Hendrie's eyes lit as he heard the other's words and saw the murderously inspired action. The man meant it. He recognized the fierce spirit which underlay a nature of kindliness and gentle feeling, and, curiously enough, it warmed him, as the gentler side of the man had left him untouched.

He was about to reply when quite suddenly Phyllis cried out.

"I see. I see," she said. "Frank's right, Mr. Hendrie. Leyburn has the power, and, if he will not use it, he must be made to——"

But before she could proceed further the door was unceremoniously flung open, and Angus Moraine, lean, vulture-like, hurried in.

"It's no good, Mr.—— Oh, beg pardon. I didn't just know——" He paused, as though about to withdraw at the sight of Frank and Phyllis. "Guess I'll come along later," he said. "There's a fire way out to the west. I saw it as I came along. Looks like the prairie. I'll just get around. You won't need the automobile. It'll take me quicker."

Phyllis started.

"Fire?" she demanded, in sudden alarm.

"Out west?" cried Frank, rising abruptly from his seat.

Angus nodded.

"Why, yes," he said. "Guess it's just the prairie."
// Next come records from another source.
(* ===== verification/KtcProcess.v ===== *)
(** * The process of the Keycloak tenant controller

    keycloak-tenant-controller: pkg/auth/vaults/vaults.go (the session with Vault),
    pkg/auth/secrets/secrets.go (the credentials read through it), [init] of
    pkg/keycloak/client.go, [Init] and [validateURL] of pkg/tdmclient/tdmclient.go, and
    cmd/main.go.

    Vault's client library and gocloaksession are parameters; each call of Vault answers as it
    pleases at the moment, the number of the call, and is recorded.  A session of Keycloak is
    an instance of [Gocloak].  encoding/json's and net/url's parsers are parameters, what is
    decoded from a JSON value is not.  Left out: log lines, the stress test, the shutdown. *)

From S2P Require Import Prelude GoStd Monad EntSchema EntQuery Config Http Keycloak.

(** ** vaults.go *)

Inductive VaultCall := CallLogin (url role : string) | CallRead (path : string) | CallRevokeSelf.

Class VaultLib := {
  vault_NewClient : string → option error;
  k8s_NewKubernetesAuth : string → option error;
  (** [false]: no auth info *)
  vault_Login : nat → error + bool;
  (** the data of the secret; [None] is a nil secret *)
  vault_Read : nat → string → error + option (list (string * JSON));
  vault_RevokeSelf : nat → option error;
  gocloaksession_NewSession : string → string → string → string → error + Gocloak;
  parse_JSON : string → option JSON;
  (** scheme and host *)
  url_ParseRequestURI : string → error + string * string;
  tenancy_NewPoller : string → string → option error }.

(** The calls made to Vault, the two variables of the package secrets, and the realm. *)
Record Ktc := mkKtc {
  kt_calls : list VaultCall; kt_clientID : string; kt_clientSecret : string; kt_kworld : KWorld }.
Notation P := (EM Ktc).
Definition in_keycloak {A} (m : K A) : P A := λ w,
  let '(r, k) := m (kt_kworld w) in (r, mkKtc (kt_calls w) (kt_clientID w) (kt_clientSecret w) k).
(** [defer d()] before the rest [m] of the function; [d] has no result. *)
Definition deferring {A} (d : P ()) (m : P A) : P A := λ w, let '(r, w) := m w in (r, (d w).2).

Definition DefaultVaultRole : string := "orch-svc".
Definition DefaultVaultURL : string := "http://vault.orch-platform.svc.cluster.local:8200".
Definition vaultSecretBaseURL : string := "/secret/data/".

Section process.
Context `{VaultLib}.

Definition vault_call {A} (call : VaultCall) (f : nat → error + A) : P A := λ w,
  (f (length (kt_calls w)), mkKtc (kt_calls w ++ [call]) (kt_clientID w) (kt_clientSecret w) (kt_kworld w)).
Definition result_of (e : option error) : error + () := match e with Some e => inl e | None => inr () end.

Definition getVaultClient (vaultURL : string) : P () :=
  map_error (λ _, errText "failed to create Vault client") (of_result (result_of (vault_NewClient vaultURL))).
Definition loginToVault (vaultURL vaultRole : string) : P () :=
  _ ← map_error (λ _, errText "failed to create K8s auth credentials") (of_result (result_of (k8s_NewKubernetesAuth vaultRole)));
  authInfo ← map_error (λ _, errText "failed to login to Vault") (vault_call (CallLogin vaultURL vaultRole) vault_Login);
  if authInfo : bool then mret () else fail (errText "no auth info was returned after login to Vault").
Definition login (vaultURL vaultRole : string) : P () :=
  _ ← getVaultClient vaultURL;
  loginToVault vaultURL vaultRole.
Definition newVaultService (getenv : string → string) : P () :=
  login (or_else (getenv "VAULT_URL") DefaultVaultURL) (or_else (getenv "VAULT_PKI_ROLE") DefaultVaultRole).
Definition ReadSecret (secretName : string) : P (list (string * JSON)) :=
  secret ← map_error (λ _, errText "failed to read secret from Vault")
    (vault_call (CallRead (vaultSecretBaseURL +:+ secretName)) (λ n, vault_Read n (vaultSecretBaseURL +:+ secretName)));
  match secret with
  | None => fail (errText ("secret " +:+ secretName +:+ " not found"))
  | Some data => mret data
  end.
(** An error is logged. *)
Definition Logout : P () :=
  _ ← try (vault_call CallRevokeSelf (λ n, result_of (vault_RevokeSelf n)));
  mret ().

(** ** secrets.go *)

Definition ktcCredentialsSecretName : string := "ktc-m2m-client-secret".
(** [%T] of a decoded value; the library decodes numbers as json.Number. *)
Definition go_type (j : JSON) : string :=
  match j with
  | JNull => "<nil>" | JBool _ => "bool" | JNum _ => "json.Number" | JStr _ => "string"
  | JArr _ => "[]interface {}" | JObj _ => "map[string]interface {}"
  end.
(** The message for a missing secret names the id. *)
Definition string_of (name : string) (data : list (string * JSON)) : error + string :=
  match member name data with
  | None => inl (errText "failed to get client_id from secrets service")
  | Some (JStr s) => inr s
  | Some j => inl (errText ("wrong format of " +:+ name +:+ " read from Vault, expected string, got " +:+ go_type j))
  end.
Definition set_clientID (s : string) : P () := λ w, (inr (), mkKtc (kt_calls w) s (kt_clientSecret w) (kt_kworld w)).
Definition set_clientSecret (s : string) : P () := λ w, (inr (), mkKtc (kt_calls w) (kt_clientID w) s (kt_kworld w)).
(** [init] from the read to its end. *)
Definition read_credentials : P () :=
  credentials ← ReadSecret ktcCredentialsSecretName;
  match member "data" credentials with
  | Some (JObj dataMap) =>
      clientID ← of_result (string_of "client_id" dataMap);
      _ ← set_clientID clientID;
      clientSecret ← of_result (string_of "client_secret" dataMap);
      set_clientSecret clientSecret
  | _ => fail (errText "cannot read credentials data from Vault secret")
  end.
Definition secrets_init (getenv : string → string) : P () :=
  _ ← newVaultService getenv;
  deferring Logout read_credentials.

(** ** client.go: the settings and the session *)

Definition clientName : string := "ktc-m2m-client".
Definition defaultKeycloakUrl : string := "http://platform-keycloak.orch-platform:8080".
Definition defaultKeycloakRealm : string := "master".

(** [json.Unmarshal] into a [map[string][]string]: what has another type is left empty and
    the error, which is logged, does not stop the rest; a text that is not JSON decodes
    nothing. *)
Definition decode_names (j : JSON) : list string :=
  match j with JArr l => (λ j, default "" (as_string (Some j))) <$> l | _ => [] end.
Fixpoint set_group (name : string) (roles : list string) (groups : Groups) : Groups :=
  match groups with
  | [] => [(name, roles)]
  | g :: groups => if String.eqb g.1 name then (name, roles) :: groups else g :: set_group name roles groups
  end.
Definition unmarshal_groups (text : string) : Groups :=
  match parse_JSON text with
  | Some (JObj fields) => foldl (λ groups f, set_group f.1 (decode_names f.2) groups) [] fields
  | _ => []
  end.

(** The client after [init]; the groups of [siGroups] are never set. *)
Record KcClient := mkKcClient { cl_session : Gocloak; cl_client : KClient; cl_keycloakurl : string }.
Definition client_config (getenv : string → string) : KClient :=
  mkKClient (unmarshal_groups (getenv "KEYCLOAK_ORG_GROUPS")) (unmarshal_groups (getenv "KEYCLOAK_PROJ_GROUPS")) []
    (or_else (getenv "KEYCLOAK_REALM") defaultKeycloakRealm).
Definition startKeycloakSession (keycloakRealm keycloakurl : string) : P Gocloak := λ w,
  map_error (Errorv "failed to create Keycloak session: ")
    (of_result (gocloaksession_NewSession clientName (kt_clientSecret w) keycloakRealm keycloakurl)) w.
Definition client_init (getenv : string → string) : P KcClient :=
  let url := or_else (getenv "KEYCLOAK_URL") defaultKeycloakUrl in
  let c := client_config getenv in
  session ← startKeycloakSession (kc_realm c) url;
  _ ← try (in_keycloak (createRolesAndGroups (H := session) c "" "" (kc_siGroups c)));
  mret (mkKcClient session c url).

(** ** tdmclient.go *)

Definition defaultTenantManagerURL : string := "http://tenancy-manager.orch-iam:8080".
Definition validateURL (rawURL : string) : option error :=
  match url_ParseRequestURI rawURL with
  | inl err => Some (Errorf "parse URL: " err)
  | inr (scheme, host) =>
      if negb (String.eqb scheme "http") && negb (String.eqb scheme "https")
      then Some (errText ("scheme must be http or https, got " +:+ quote scheme))
      else if String.eqb host "" then Some (errText "URL must have a host")
      else None
  end.
(** The poller is created and started. *)
Definition tdm_Init (getenv : string → string) (appName : string) : error + string :=
  let url := or_else (getenv "TENANT_MANAGER_URL") defaultTenantManagerURL in
  match validateURL url with
  | Some err => inl (Errorf ("invalid TENANT_MANAGER_URL " +:+ quote url +:+ ": ") err)
  | None =>
      match tenancy_NewPoller url appName with
      | Some err => inl (Errorf "create tenancy poller: " err)
      | None => inr url
      end
  end.

(** ** main.go *)

Definition AppName : string := "keycloak-tenant-controller".
(** [log.Init]: the level is one of four, or not given. *)
Definition log_level_ok (level : string) : bool :=
  String.eqb level "" || mem_string level ["debug"; "info"; "warning"; "error"].

(** The poller hands over its events one at a time; what it does with an error is its own. *)
Fixpoint handle_events `{UUIDLib} (k : KcClient) (events : list Event) : P () :=
  match events with
  | [] => mret ()
  | e :: events =>
      _ ← try (in_keycloak (HandleEvent (H := cl_session k) (cl_client k) e));
      handle_events k events
  end.
Definition ktc_main `{UUIDLib} (getenv : string → string) (logLevel : string) (events : list Event) : P () :=
  if negb (log_level_ok logLevel) then fail (errText "Error initialising logging") else
  _ ← map_error (λ _, errText "Error initialising required secrets") (secrets_init getenv);
  kcClient ← map_error (λ _, errText "Error initialising Keycloak Client") (client_init getenv);
  _ ← map_error (λ _, errText "Error initialising TDM Client") (of_result (tdm_Init getenv AppName));
  handle_events kcClient events.
End process.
Suddenly the millionaire laughed aloud.

"Prairie?" he cried. "Say, Angus, my boy, that's my crop. They've fired the crop. They're going to break me. Austin Leyburn and his scallywags. They're going to smash me by burning my crop, and then they're going to shoot down every nigger on the place while they let my wife die in her bed for want of a surgeon's aid. Do you get that all? Do you? That's Leyburn. Austin Leyburn, who came here days ago and promised he'd smash me for things done way back on the old Yukon trail. Hey! Stop right here and listen. I've got it now, and this boy, here, and this child, too, have shown me the way. There's no train to go through, eh? That's what they've told you in Calford. A million dollars won't take one through. Well, a tram's going through, and for a deal less than a million. The railroaders need Leyburn's order. Leyburn's order!" He laughed in a wild sort of sarcasm. "Well, by God, he shall give it! This boy and girl are on. It don't need any telling. You are on, my dour Scot—I know you. We'll let him burn the crop, let him shoot up the niggers, I don't care a curse. He's going to send that train through. Sit right down and I'll tell you 'bout it."